Massachusetts General Hospital, Harvard Medical School, Boston, MA, USA.
Engineering auricular cartilage in immunocompetent species using autologous chondrocytes remains an elusive topic in the field of tissue engineering. Published studies have failed to demonstrate reproducibility, satisfactory neocartilage formation and most importantly, long-term auricular cartilage shape retention and cell viability. We hypothesized that autologous auricular cartilage could be successfully engineered using an FDA-approved fibrillar collagen matrix utilizing a restricted amount of donor tissue. We further analyzed and compared variables including age, ovine breed, pre-cultuiring in vitro time and distinct bioreactor systems, and the effects these factors would have on the newly formed tissue (Table 1).
Seven sheep were used in this study. Two grams of auricular cartilage was harvested, minced, and digested using dilute collagenase. Isolated chondrocytes were cultured until confluent at P1 (14d) to minimize chondrocyte dedifferentiation. After expansion, 50x10^6 cells/ml were statically seeded onto porous fibrillar collagen scaffolds (10 mm diameter and 2 mm thickness). Cell-seeded scaffolds were cultured in vitro for two or six weeks using Rotational Oxygen-Permeable Bioreactor System (ROBS) at 1 rpm or an orbital mixer at 55 rpm (Fig. 1). Autologous serum was substituted for bovine serum 72h prior implantation. Cell-seeded constructs were implanted subcutaneously on the necks of the same sheep (Ti rings were used for identification at time of explant, Fig. 2A) and on the dorsum of nude mice. Explants were subjected to toluidine blue, safranin-O, and collagen type II immunohistochemical staining.

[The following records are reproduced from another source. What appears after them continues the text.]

(** * keras_cv.utils.preprocessing

    A shallow embedding of [keras_cv/utils/preprocessing.py]:

    - [transform_value_range] and its helper [_unwrap_value_range], the
      affine remapping of pixel values from one value range to another;
    - [transform], the wrapper around TensorFlow's
      [ImageProjectiveTransformV3] operator.

    Python exceptions and the TensorFlow operations a call executes are
    modelled by a small writer/error monad: a computation yields the list of
    operations it ran, in program order, and either an exception or a value.
    Floating-point dtypes are the IEEE formats of the standard library's
    [SpecFloat] (round to nearest even), so the arithmetic of the embedding
    computes bit for bit.  Statements on rounding errors compare the floats
    with the rationals they stand for. *)

From Stdlib Require Import ZArith QArith Qabs Qpower Qfield List Bool String
  Ascii Lia.
From Stdlib Require Import DecimalString Lqa.
From Stdlib Require Import Floats.SpecFloat.
Import ListNotations.

Close Scope Q_scope.
Set Implicit Arguments.

(** ** Exceptions and the operation log *)

Module Py.

(** [InvalidArgumentError] stands for the errors of TensorFlow's operators
    ([tf.errors.InvalidArgumentError] and the like). *)
Inductive exn : Type :=
| ValueError (msg : string)
| TypeError (msg : string)
| InvalidArgumentError (msg : string).

(** [M E A]: the operations of type [E] executed so far, and the outcome. *)
Definition M (E A : Type) : Type := (list E * (exn + A))%type.

Definition ret {E A} (x : A) : M E A := ([], inr x).

Definition raise {E A} (e : exn) : M E A := ([], inl e).

Definition emit {E} (ev : E) : M E unit := ([ev], inr tt).

Definition bind {E A B} (m : M E A) (k : A -> M E B) : M E B :=
  match m with
  | (log, inl e) => (log, inl e)
  | (log, inr a) => let (log', r) := k a in (log ++ log', r)
  end.

Definition trace {E A} (m : M E A) : list E := fst m.
Definition result {E A} (m : M E A) : exn + A := snd m.

End Py.

Import Py.

Declare Scope py_scope.
Delimit Scope py_scope with py.
Notation "x <- m ;; k" := (bind m (fun x => k))
  (at level 61, m at next level, right associativity) : py_scope.
Notation "' pat <- m ;; k" := (bind m (fun x => match x with pat => k end))
  (at level 61, pat pattern, m at next level, right associativity) : py_scope.
Notation "m ;;; k" := (bind m (fun _ => k))
  (at level 61, right associativity) : py_scope.

(** ** Tensors *)

(** A dense tensor: its shape and its elements in row-major order. *)
Record Tensor (A : Type) : Type := mkTensor {
  shape : list nat;
  data : list A
}.

Definition tmap {A B} (f : A -> B) (t : Tensor A) : Tensor B :=
  {| shape := shape t; data := map f (data t) |}.

(** ** Compute dtypes *)

(** What [transform_value_range] needs of a compute dtype: [tf.cast] from the
    element type [S] of the inputs, and the four operators of lines 54-57. *)
Record DType (S T : Type) : Type := mkDType {
  cast : S -> T;
  sub : T -> T -> T;
  truediv : T -> T -> T;
  mul : T -> T -> T;
  add : T -> T -> T
}.

(** TensorFlow's floating-point dtypes, as IEEE formats. *)
Inductive float_format : Type := Float16 | BFloat16 | Float32 | Float64.

Definition prec (fmt : float_format) : Z :=
  match fmt with
  | Float16 => 11 | BFloat16 => 8 | Float32 => 24 | Float64 => 53
  end%Z.

Definition emax (fmt : float_format) : Z :=
  match fmt with
  | Float16 => 16 | BFloat16 => 128 | Float32 => 128 | Float64 => 1024
  end%Z.

(** A number as a caller supplies it: a Python or tensor integer, or a
    floating-point value of any format. *)
Inductive scalar : Type :=
| SInt (z : Z)
| SFloat (f : spec_float).

(** The float of format [fmt] nearest to [m * 2^e]. *)
Definition dyadic (fmt : float_format) (m e : Z) : spec_float :=
  binary_normalize (prec fmt) (emax fmt) m e false.

(** [tf.cast(v, dtype)] for a floating-point [dtype]. *)
Definition cast_float (fmt : float_format) (v : scalar) : spec_float :=
  match v with
  | SInt z => dyadic fmt z 0
  | SFloat (S754_finite s m e) => binary_round (prec fmt) (emax fmt) s m e
  | SFloat f => f
  end.

Definition ieee (fmt : float_format) : DType scalar spec_float :=
  {| cast := cast_float fmt;
     sub := SFsub (prec fmt) (emax fmt);
     truediv := SFdiv (prec fmt) (emax fmt);
     mul := SFmul (prec fmt) (emax fmt);
     add := SFadd (prec fmt) (emax fmt) |}.

(** The default of the [dtype] argument. *)
Definition float32 : DType scalar spec_float := ieee Float32.

(** ** transform_value_range *)

(** The TensorFlow operations [transform_value_range] executes. *)
Inductive tf_op : Type := OpCast | OpSub | OpTrueDiv | OpMul | OpAdd.

Definition is_arithmetic (op : tf_op) : bool :=
  match op with
  | OpCast => false
  | _ => true
  end.

Section ValueRange.

Variables S T : Type.
Variable dtype : DType S T.

Local Open Scope py_scope.

Definition tf_cast (v : S) : M tf_op T :=
  emit OpCast ;;; ret (cast dtype v).

Definition tf_cast_tensor (t : Tensor S) : M tf_op (Tensor T) :=
  emit OpCast ;;; ret (tmap (cast dtype) t).

(** A scalar operator, [a op b]. *)
Definition scalar_op (ev : tf_op) (f : T -> T -> T) (a b : T) : M tf_op T :=
  emit ev ;;; ret (f a b).

(** A tensor and a scalar, [t op b]: the scalar is broadcast. *)
Definition tensor_op (ev : tf_op) (f : T -> T -> T) (t : Tensor T) (b : T)
  : M tf_op (Tensor T) :=
  emit ev ;;; ret (tmap (fun v => f v b) t).

(** Lines 60-64. [min_value, max_value = value_range] raises [ValueError]
    unless the sequence holds exactly two items. *)
Definition _unwrap_value_range (value_range : list S) : M tf_op (T * T) :=
  match value_range with
  | [min_value; max_value] =>
      min_value <- tf_cast min_value ;;
      max_value <- tf_cast max_value ;;
      ret (min_value, max_value)
  | [] => raise (ValueError "not enough values to unpack (expected 2, got 0)")
  | [_] => raise (ValueError "not enough values to unpack (expected 2, got 1)")
  | _ => raise (ValueError "too many values to unpack (expected 2)")
  end.

(** Lines 47-57. *)
Definition transform_value_range
    (images : Tensor S) (original_range target_range : list S)
  : M tf_op (Tensor T) :=
  images <- tf_cast_tensor images ;;
  '(original_min_value, original_max_value) <-
     _unwrap_value_range original_range ;;
  '(target_min_value, target_max_value) <-
     _unwrap_value_range target_range ;;
  shifted <- tensor_op OpSub (sub dtype) images original_min_value ;;
  width <- scalar_op OpSub (sub dtype) original_max_value original_min_value ;;
  images <- tensor_op OpTrueDiv (truediv dtype) shifted width ;;
  scale_factor <- scalar_op OpSub (sub dtype) target_max_value target_min_value ;;
  scaled <- tensor_op OpMul (mul dtype) images scale_factor ;;
  tensor_op OpAdd (add dtype) scaled target_min_value.

(** The value the specification gives for one element [v]. *)
Definition remapped (orig_min orig_max target_min target_max v : S) : T :=
  add dtype
    (mul dtype
       (truediv dtype
          (sub dtype (cast dtype v) (cast dtype orig_min))
          (sub dtype (cast dtype orig_max) (cast dtype orig_min)))
       (sub dtype (cast dtype target_max) (cast dtype target_min)))
    (cast dtype target_min).

End ValueRange.

(** ** TensorFlow shapes and tensor handles *)

(** A [TensorShape]: the rank may be unknown, and so may each dimension. *)
Inductive TensorShape : Type :=
| UnknownRank
| Dims (dims : list (option nat)).

Definition dim_compatible (a b : option nat) : bool :=
  match a, b with
  | Some x, Some y => Nat.eqb x y
  | _, _ => true
  end.

Fixpoint dims_compatible (a b : list (option nat)) : bool :=
  match a, b with
  | [], [] => true
  | x :: a', y :: b' => dim_compatible x y && dims_compatible a' b'
  | _, _ => false
  end.

(** [TensorShape.is_compatible_with]: some fully defined shape is
    represented by both. *)
Definition is_compatible_with (s other : TensorShape) : bool :=
  match s, other with
  | Dims a, Dims b => dims_compatible a b
  | _, _ => true
  end.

Upon histological examination, tissue engineered cartilage resembled native sheep auricular cartilage using both 3 and 11 month-old sheep tissue. Neocartilage formation and extracellular matrix deposition was identified in all samples confirmed by toluidine blue and safranin O stains (Fig. 2B and 2C). Collagen type II was further identified by means of immunohistochemistry (Fig. 2D) There were no histological differences between a 2 and 6 week in vitro culture period, and both ROBS and an orbital mixer allowed for ECM deposition to occur prior in vivo implantation.
These data represent important milestones in developing an engineered replacement auricle as a clinical therapy. Neocartilage can be successfully engineered using scant amounts of autologous auricular chondrocytes in an immunocompetent animal model.